When model capabilities concentrate in these domains — writing code, finding vulnerabilities, autonomously executing complex tasks — it's no longer just a chatbot. It's technology that could affect real-world security.

Once viewed that way, release authority rarely stays with the company.

Timeline: from release to shutdown in 3 days

Anthropic's timeline is particularly worth examining:

  • June 9: Fable 5 released, globally available
  • June 12: Export control order issued, emergency shutdown within 72 hours
  • June 17: Commerce Secretary letter, threatening criminal penalties
  • Late June: Fable 5 possibly restored, Mythos 5 still banned

From release to shutdown: 3 days. That speed tells you two things: the government is already continuously monitoring frontier model releases, and they have a ready-to-deploy instant response mechanism.

Impact on Chinese users

The export control order's core provision: prohibit model access to "foreign nationals." This means Chinese users — whether enterprise or individual — may still be blocked even after Fable 5 resumes. Access likely requires routing through US entities, or waiting for open-source alternatives.

Short-term, DeepSeek V4 (MIT open-source) and Qwen3 remain the most reliable high-performance options for Chinese-language users.

Fable 5 might return this week

Good news: Axios reports the US government is about to lift Fable 5's export controls, with public access possibly restored this week.

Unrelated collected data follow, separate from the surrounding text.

(** * grammy-fsm: session storage, facade and lifecycle middleware

    A shallow embedding of the TypeScript sources
    ([storage/memory.ts], [storage/redis.ts], [context.ts] in its two
    versions, [plugin.ts]) together with the properties the specification
    states about them.

    Conventions.
    - A JavaScript [Map] or plain object used as a dictionary is a [gmap];
      enumeration order is not observable in any statement below.
    - Objects are values, but for the one object that is shared within an
      invocation of the middleware: the object the in-memory backend's
      [getData] returns is the one it stores, the session of the invocation
      refers to it, and the handlers may write it in place.  The middleware is
      modelled with that reference ([ByReference]); the statements about a
      backend or a facade on its own speak of a mapping as it is when the
      operation returns.  Handlers reach the backend through the object their
      own invocation was handed, not through one kept from an earlier
      invocation.
    - [async] methods are run to completion one after the other: a method is a
      function from the state it touches to a completion and the new state.
    - A thrown exception is the [Throw] completion.
    - TypeScript types are erased at run time.  Where the source lets a value
      of any shape through ([JSON.parse] in the external backend, and from
      there the middleware), the model lets it through as well. *)

From Stdlib Require Import QArith Qcanon Ascii String.
From stdpp Require Import base option list gmap strings pretty.

Local Open Scope string_scope.
Local Open Scope list_scope.
Local Open Scope Z_scope.

(** ** Completions: a call either returns normally or throws. *)

Inductive exn : Type :=
  | Error (message : string)
  | TypeError (message : string)
  | SyntaxError (message : string).

Inductive completion (A : Type) : Type :=
  | Normal (a : A)
  | Throw (e : exn).
Arguments Normal {A} a.
Arguments Throw {A} e.

Definition throws {A} (c : completion A) : bool :=
  match c with Normal _ => false | Throw _ => true end.

Definition try_catch {A} (body : completion A) (handler : exn -> A) : A :=
  match body with Normal a => a | Throw e => handler e end.

(** A method with effects on a state [S]: the state survives a throw. *)
Definition eff (S A : Type) : Type := S -> completion A * S.

Definition ret {S A} (a : A) : eff S A := fun s => (Normal a, s).

Definition lift {S A} (c : completion A) : eff S A := fun s => (c, s).

Definition bind {S A B} (m : eff S A) (k : A -> eff S B) : eff S B :=
  fun s =>
    match m s with
    | (Normal a, s') => k a s'
    | (Throw e, s') => (Throw e, s')
    end.

Declare Scope eff_scope.
Delimit Scope eff_scope with eff.
Notation "'let*' x := m 'in' k" := (bind m (fun x => k))
  (at level 10, x pattern, m at level 100, k at level 200) : eff_scope.
Notation "m ;;; k" := (bind m (fun _ => k))
  (at level 100, k at level 200, right associativity) : eff_scope.

(** ** JavaScript values *)

Module JS.

(** A [number]: a finite value (kept as an exact canonical rational, of
    which the doubles are a subset; there is one zero), or one of the three
    non-finite values. *)
Inductive number : Type :=
  | Finite (q : Qc)
  | NaN
  | PosInfinity
  | NegInfinity.

Definition int (z : Z) : number := Finite (Q2Qc (inject_Z z)).

#[global] Instance number_eq_dec : EqDecision number.
Proof. solve_decision. Defined.

#[global] Instance number_countable : Countable number :=
  inj_countable'
    (fun n => match n with
              | Finite q => inl q
              | NaN => inr 0%nat
              | PosInfinity => inr 1%nat
              | NegInfinity => inr 2%nat
              end)
    (fun x => match x with
              | inl q => Finite q
              | inr 0%nat => NaN
              | inr 1%nat => PosInfinity
              | inr _ => NegInfinity
              end)
    (fun n => match n with
              | Finite _ | NaN | PosInfinity | NegInfinity => eq_refl
              end).

(** [Number.isInteger(n)] *)
Definition isInteger (n : number) : bool :=
  match n with
  | Finite q => Pos.eqb (Qden q) 1
  | _ => false
  end.

(** [n <= 0] *)
Definition le0 (n : number) : bool :=
  match n with
  | Finite q => Z.leb (Qnum q) 0
  | NegInfinity => true
  | NaN | PosInfinity => false
  end.

(** A positive integer: what a user key has to be. *)
Definition positive_integer (n : number) : bool :=
  isInteger n && negb (le0 n).

(** ToBoolean on a number: only [0] and [NaN] are falsy. *)
Definition number_truthy (n : number) : bool :=
  match n with
  | Finite q => negb (Z.eqb (Qnum q) 0)
  | NaN => false
  | PosInfinity | NegInfinity => true
  end.

(** The values that flow through the data mapping ([any]). *)
#[warnings="-register-all"]
Inductive value : Type :=
  | Undefined
  | Null
  | Bool (b : bool)
  | Num (n : number)
  | Str (s : string)
  | Arr (elements : list value)
  | Obj (properties : gmap string value).

(** ToBoolean *)
Definition truthy (v : value) : bool :=
  match v with
  | Undefined | Null => false
  | Bool b => b
  | Num n => number_truthy n
  | Str s => negb (String.eqb s EmptyString)
  | Arr _ | Obj _ => true
  end.

(** The characters of a string, as one-character strings. *)
Fixpoint chars (s : string) : list string :=
  match s with
  | EmptyString => []
  | String c s' => String c EmptyString :: chars s'
  end.

(** Index-keyed properties of an array-like: ["0"], ["1"], ... *)
Definition indexed {A} (l : list A) : list (string * A) :=
  imap (fun i x => (pretty i, x)) l.

(** The own enumerable string-keyed properties of a value once converted
    to an object: what [Object.keys] lists and what object spread copies. *)
Definition own_properties (v : value) : list (string * value) :=
  match v with
  | Undefined | Null | Bool _ | Num _ => []
  | Str s => indexed (Str <$> chars s)
  | Arr l => indexed l
  | Obj m => map_to_list m
  end.

(** [Object.keys(v)]: throws on [undefined] and [null]. *)
Definition Object_keys (v : value) : completion (list string) :=
  match v with
  | Undefined | Null =>
      Throw (TypeError "Cannot convert undefined or null to object")
  | _ => Normal ((own_properties v).*1)
  end.

(** [{ ...a, ...b }]: the properties of [a], overridden and extended by
    those of [b]. *)
Definition spread2 (a b : value) : gmap string value :=
  (list_to_map (own_properties b) : gmap string value)
    ∪ list_to_map (own_properties a).

End JS.

Import JS.

(** [Record<string, any>] *)
Abbreviation RecordAny := (gmap string value).

(** [Object.keys(o)] on a plain object. *)
Definition keys (o : RecordAny) : list string := (map_to_list o).*1.

(** ** storage/memory.ts *)

Module MemoryStorage.

(** [interface StorageData] *)
Record StorageData : Type := mkStorageData {
  state : option string;
  data : RecordAny;
}.

(** The private [storage = new Map<number, StorageData>()]. *)
Abbreviation t := (gmap number StorageData).

Definition new : t := ∅.

(** [this.storage.get(userId) ?? { state: null, data: {} }] *)
Definition current (userId : number) (storage : t) : StorageData :=
  default (mkStorageData None ∅) (storage !! userId).

Definition setState (userId : number) (s : string) (storage : t) : t :=
  let cur := current userId storage in
  <[userId := mkStorageData (Some s) (data cur)]> storage.

Definition getState (userId : number) (storage : t) : option string :=
  storage !! userId ≫= state.

Definition setData (userId : number) (d : RecordAny) (storage : t) : t :=
  let cur := current userId storage in
  <[userId := mkStorageData (state cur) d]> storage.

Definition getData (userId : number) (storage : t) : option RecordAny :=
  match data <$> storage !! userId with
  | Some d => if (0 <? length (keys d))%nat then Some d else None
  | None => None
  end.

Definition updateData (userId : number) (d : RecordAny) (storage : t) : t :=
  let cur := current userId storage in
  <[userId := mkStorageData (state cur) (spread2 (Obj (data cur)) (Obj d))]>
    storage.

Definition clear (userId : number) (storage : t) : t :=
  delete userId storage.

Definition getUserIds (storage : t) : list number := (map_to_list storage).*1.

Definition clearAll (storage : t) : t := ∅.

(** The mapping held for a key, if a record exists. *)
Definition stored (userId : number) (storage : t) : option RecordAny :=
  data <$> storage !! userId.

(** Not a method.  [getData] returns [this.storage.get(userId)?.data], the
    object the record holds and not a copy of it: once the caller has written
    that object in place, so that it holds [d], the record holds [d]. *)
Definition written_in_place (userId : number) (d : RecordAny) (storage : t)
  : t :=
  alter (fun record => mkStorageData (state record) d) userId storage.

End MemoryStorage.

(** ** The runtime services [storage/redis.ts] relies on *)

(** [Number.prototype.toString] (also the conversion in a template literal),
    [JSON.stringify] and [JSON.parse] are taken from the host: every statement
    below holds for whatever they compute. *)
Class Runtime : Type := {
  Number_toString : number -> string;
  JSON_stringify : value -> string;
  JSON_parse : string -> completion value;
  (* the one fact about the host that is relied on: no text, no value *)
  JSON_parse_empty : throws (JSON_parse EmptyString) = true;
}.

(** ** [interface RedisClient]: a reference key-value client

    The client keeps, per key, a payload and the expiry it was last written
    with, and records every command it is sent.  Commands succeed; the passing
    of time is outside the model. *)

Module Redis.

Inductive command : Type :=
  | GET (key : string)
  | SET (key : string) (payload : string)
  | SETEX (key : string) (seconds : number) (payload : string)
  | DEL (keys : list string).

Record entry : Type := mkEntry {
  payload : string;
  expiry : option number;
}.

Record client : Type := mkClient {
  entries : gmap string entry;
  issued : list command;
}.

Definition connect : client := mkClient ∅ [].

Definition get (key : string) : eff client (option string) :=
  fun c => (Normal (payload <$> entries c !! key),
            mkClient (entries c) (issued c ++ [GET key])).

Definition set (key : string) (v : string) : eff client unit :=
  fun c => (Normal tt,
            mkClient (<[key := mkEntry v None]> (entries c))
                     (issued c ++ [SET key v])).

Definition setex (key : string) (seconds : number) (v : string)
  : eff client unit :=
  fun c => (Normal tt,
            mkClient (<[key := mkEntry v (Some seconds)]> (entries c))
                     (issued c ++ [SETEX key seconds v])).

Definition del (keys : list string) : eff client unit :=
  fun c => (Normal tt,
            mkClient (foldr delete (entries c) keys)
                     (issued c ++ [DEL keys])).

End Redis.

(** ** storage/redis.ts *)

Module RedisStorage.
Section RedisStorage.

Context `{Runtime}.

Record t : Type := mkRedisStorage {
  keyPrefix : string;
  ttl : option number;
}.

(** [constructor(redis, options = {})] *)
Definition new (options_keyPrefix : option string)
    (options_ttl : option number) : t :=
  mkRedisStorage (default "fsm:" options_keyPrefix) options_ttl.

Definition sanitizeUserId (userId : number) : completion string :=
  if negb (isInteger userId) || le0 userId
  then Throw (Error ("Invalid userId: " +:+ Number_toString userId))
  else Normal (Number_toString userId).

Definition getStateKey (this : t) (userId : number) : completion string :=
  match sanitizeUserId userId with
  | Normal id => Normal (keyPrefix this +:+ id +:+ ":state")
  | Throw e => Throw e
  end.

Definition getDataKey (this : t) (userId : number) : completion string :=
  match sanitizeUserId userId with
  | Normal id => Normal (keyPrefix this +:+ id +:+ ":data")
  | Throw e => Throw e
  end.

(** [if (this.ttl) setex(key, this.ttl, v) else set(key, v)] *)
Definition write (this : t) (key v : string) : eff Redis.client unit :=
  match ttl this with
  | Some seconds =>
      if number_truthy seconds then Redis.setex key seconds v
      else Redis.set key v
  | None => Redis.set key v
  end.

Definition setState (this : t) (userId : number) (state : string)
  : eff Redis.client unit :=
  (let* key := lift (getStateKey this userId) in
   write this key state)%eff.

Definition getState (this : t) (userId : number)
  : eff Redis.client (option string) :=
  (let* key := lift (getStateKey this userId) in
   Redis.get key)%eff.

Definition setData (this : t) (userId : number) (data : value)
  : eff Redis.client unit :=
  (let* key := lift (getDataKey this userId) in
   let serialized := JSON_stringify data in
   write this key serialized)%eff.

(** The [try] block of [getData].  (The [catch] block also writes to the
    console, which is not modelled.) *)
Definition decode (data : string) : completion (option value) :=
  match JSON_parse data with
  | Normal parsed =>
      match Object_keys parsed with
      | Normal ks =>
          Normal (if (0 <? length ks)%nat then Some parsed else None)
      | Throw e => Throw e
      end
  | Throw e => Throw e
  end.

But Mythos 5 remains banned. And "about to lift" doesn't mean "permanently safe" — today's loosening could tighten again overnight if another jailbreak incident occurs.

OpenAI's position

OpenAI stated clearly: they don't accept government pre-review as a permanent default mechanism. If the strongest tools are always delayed, users, developers, and cyber defenders get the best tools later.

Short-term compliance is to advance eventual full availability, while co-developing a reusable standardized release process with the government.

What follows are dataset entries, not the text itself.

(** * ioping: the sampling loop and its online statistics

    A shallow embedding of the measuring loop of [ioping.c] ([main], from the
    deadline set-up at line 348 to [return 0]), together with [now] and the
    signal handler [sig_exit].

    - C [double] is IEEE-754 binary64 with round-to-nearest-even, taken from
      the bit-level specification [SpecFloat] of the Standard Library
      ([spec_float] with [prec = 53], [emax = 1024]); every operation is
      rounded once (no extended precision, no fused multiply-add).
    - [int] and [long long] are [Z] with two's-complement wrap-around written
      out ([wrap32], [wrap64]).
    - The operating system is a [world]: scripts of the answers that
      [gettimeofday], [posix_fadvise], [pread] and the delivery of SIGINT will
      give, the global [exiting], and the trace of everything the process has
      done so far (system calls and lines printed), newest event first.
      A clock answer is the value [now] returns, microseconds as a
      [long long]; SIGINT is looked at from the moment [sig_exit] is installed.
    - The program is written in a state-and-exit monad [M] over the world:
      a computation returns, exits through [err], runs out of script, or
      traps on undefined behaviour ([%] by zero).
    - What was set up before line 348 (options parsed, target opened, buffer
      allocated) is a [config]; the strings printed with each line are left
      out of the events.
    - The option parsing ([parse_suffix] with the tables of [parse_int],
      [parse_size] and [parse_time], and [parse_options]) and [parse_device]
      are embedded after the loop. What the C library does is taken as
      given: [strtod], the answers of [getopt], [sscanf] and [makedev] are
      parameters; [long long], [ssize_t] and [off_t] are 64 bits wide. *)

From Stdlib Require Import String Ascii ZArith List Lia Bool.
From Stdlib Require Import SpecFloat.
Import ListNotations.
Local Open Scope Z_scope.

(* ================================================================== *)
(** * Definitions *)
(* ================================================================== *)

(** ** Binary64 *)

Definition double := spec_float.
Definition prec : Z := 53.
Definition emax : Z := 1024.

(** Conversion of an integer ([int], [long long]) to [double]. *)
Definition of_ll (z : Z) : double := binary_normalize prec emax z 0 false.

Definition dadd : double -> double -> double := SFadd prec emax.
Definition dsub : double -> double -> double := SFsub prec emax.
Definition dmul : double -> double -> double := SFmul prec emax.
Definition ddiv : double -> double -> double := SFdiv prec emax.
Definition dsqrt : double -> double := SFsqrt prec emax.

(** [n] shifted left by [k] bits (for [0 <= k]). *)
Definition pshl (n : positive) (k : Z) : positive :=
  match k with Zpos d => Pos.iter xO n d | _ => n end.

(** The binary64 representation of a non-zero integer of at most 53 bits:
    the mantissa is normalised to exactly 53 bits. *)
Definition canon (s : bool) (n : positive) : double :=
  S754_finite s (pshl n (53 - Zpos (digits2_pos n))) (Zpos (digits2_pos n) - 53).



(** ** Machine integers *)

Definition wrap (bits z : Z) : Z :=
  (z + 2 ^ (bits - 1)) mod 2 ^ bits - 2 ^ (bits - 1).
Definition wrap32 : Z -> Z := wrap 32.
Definition wrap64 : Z -> Z := wrap 64.

Definition INT_MIN : Z := - 2 ^ 31.
Definition INT_MAX : Z := 2 ^ 31 - 1.
Definition LLONG_MAX : Z := 2 ^ 63 - 1.
Definition LLONG_MIN : Z := - 2 ^ 63.
Definition EINTR : Z := 4.

(** C's [a % b] on [int]: undefined for [b = 0] and for [INT_MIN % -1]. *)
Definition c_rem (a b : Z) : option Z :=
  if (b =? 0) || ((a =? INT_MIN) && (b =? -1)) then None else Some (Z.rem a b).

(** ** Configuration: the globals set by [parse_options] *)

Record config := mkConfig {
  quiet : bool;      (* -q *)
  period : Z;        (* -p, int *)
  cached : bool;     (* -C *)
  interval : Z;      (* -i, microseconds *)
  deadline : Z;      (* -w, microseconds from the start; 0 = none *)
  count : Z          (* -c, int; 0 = none *)
}.

(** ** The world *)

Inductive event : Type :=
| EvGettimeofday (r : option Z)
| EvFadvise (ret : Z)
| EvPread (ret_size errno : Z)
| EvUsleep (usec : Z)
| EvPrintRequest (ret_size request : Z) (time_ms : double)
| EvPrintWindow (pmin : Z) (pavg : double) (pmax : Z) (pmdev : double)
| EvPrintHeader
| EvPrintCompleted (request : Z) (total_ms : double)
| EvPrintMinAvgMaxMdev (min_ms avg_ms max_ms mdev_ms : double)
| EvErr (status : Z) (msg : string).

Record world := mkWorld {
  clock : list (option Z);        (* answers of gettimeofday, in microseconds *)
  signals : list bool;            (* per look at [exiting]: was SIGINT delivered since the last one *)
  fadvise_rets : list Z;          (* return values of posix_fadvise *)
  pread_rets : list (Z * Z);      (* (return value, errno) of pread *)
  exiting : bool;                 (* the global [exiting] *)
  trace : list event              (* newest first *)
}.

(** A fresh process: [exiting = 0], nothing done yet. *)
Definition boot (clk : list (option Z)) (sigs : list bool)
           (fadv : list Z) (prd : list (Z * Z)) : world :=
  mkWorld clk sigs fadv prd false [].

(** ** The monad *)

Inductive abort : Type :=
| AExit (status : Z)     (* err(3): message on stderr, exit(status) *)
| AStarved               (* the script of the world ends here *)
| ATrap                  (* undefined behaviour *)
| AOutOfFuel.

Inductive outcome (A : Type) : Type :=
| Ok (a : A)
| Abort (r : abort).
Arguments Ok {A} a.
Arguments Abort {A} r.
(** Parsing of a calendar date written as YYYY-MM-DD, the form in which
    [upsert_to_db] stores the [date] column. [None] stands for every
    string that is not such a date. *)
Definition fromisoformat (s : string) : option Z :=
  match list_ascii_of_string s with
  | [y1; y2; y3; y4; s1; m1; m2; s2; d1; d2] =>
      if (s1 =? "-")%char && (s2 =? "-")%char then
        match number4 y1 y2 y3 y4, number2 m1 m2, number2 d1 d2 with
        | Some y, Some m, Some d =>
            if (1 <=? y) && (1 <=? m) && (m <=? 12)
               && (1 <=? d) && (d <=? days_in_month y m)
            then Some (ymd2ord y m d) else None
        | _, _, _ => None
        end
      else None
  | _ => None
  end.

End Calendar.

(* ====================================================================== *)
(** ** Values                                                              *)
(* ====================================================================== *)

(** IEEE-754 binary64, by bit pattern. *)
Definition float64 := Z.

Definition exponent_bits (x : float64) : Z := Z.land (Z.shiftr x 52) 2047.
Definition mantissa_bits (x : float64) : Z := Z.land x (Z.ones 52).

Definition isnan (x : float64) : bool :=
  (exponent_bits x =? 2047) && negb (mantissa_bits x =? 0).

(** What a DataFrame cell can hold. *)
Inductive pyval :=
| PyNone                      (* None *)
| PyNA                        (* pd.NA *)
| NaT                         (* pd.NaT *)
| PyFloat (x : float64)       (* float *)
| NpFloat (x : float64)       (* numpy.float64 *)
| PyInt (n : Z)               (* int *)
| NpInt (n : Z)               (* numpy.int64 *)
| PyStr (s : string)          (* str *)
| Timestamp (ordinal : Z)     (* pd.Timestamp at midnight *)
| PyObject (repr : string).   (* any other object, known by its str() *)

(** What SQLite stores in a column without TEXT affinity. *)
Inductive sqlval :=
| Null
| Integer (n : Z)
| Real (x : float64)
| Text (s : string).

Inductive exn :=
| KeyError (key : string)
| NameError (name : string)
| ValueError (msg : string)
| InterfaceError (msg : string)     (* sqlite3: unsupported parameter type *)
| OperationalError (msg : string).  (* sqlite3: no such table *)

(** The result of running a piece of Python: a value, or an exception. *)
Inductive result (A : Type) :=
| Returned (v : A)
| Raised (e : exn).
Arguments Returned {A} v.
Arguments Raised {A} e.

Definition bind {A B} (m : result A) (k : A -> result B) : result B :=
  match m with
  | Returned v => k v
  | Raised e => Raised e
  end.

Notation "x <- m ;; k" := (bind m (fun x => k))
  (at level 100, m at next level, right associativity).

(** [pd.isna] / [pd.isnull] on a scalar. *)
Definition isna (v : pyval) : bool :=
  match v with
  | PyNone | PyNA | NaT => true
  | PyFloat x | NpFloat x => isnan x
  | _ => false
  end.

Definition notnull (v : pyval) : bool := negb (isna v).

(** [v.item() if hasattr(v, "item") else v]: numpy scalars become native. *)
Definition item_or_self (v : pyval) : pyval :=
  match v with
  | NpFloat x => PyFloat x
  | NpInt n => PyInt n
  | _ => v
  end.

Nice words. But in execution, the transfer of model release authority is already happening.


Two threads advancing simultaneously: stronger technology → tighter government → more restricted companies. Anthropic's shutdown is the extreme case. OpenAI's limited release is the milder version. Same direction.

For regular users, the short-term impact is simple: "the newest, strongest models might not be available to you yet." For the industry, what changes is the entire release cadence — from "build and ship" to "build, review, then ship."

This won't be the last time. Next-generation Fable 6 and GPT-6 will face even more mature, institutionalized approval processes. The era of free frontier model releases has officially ended.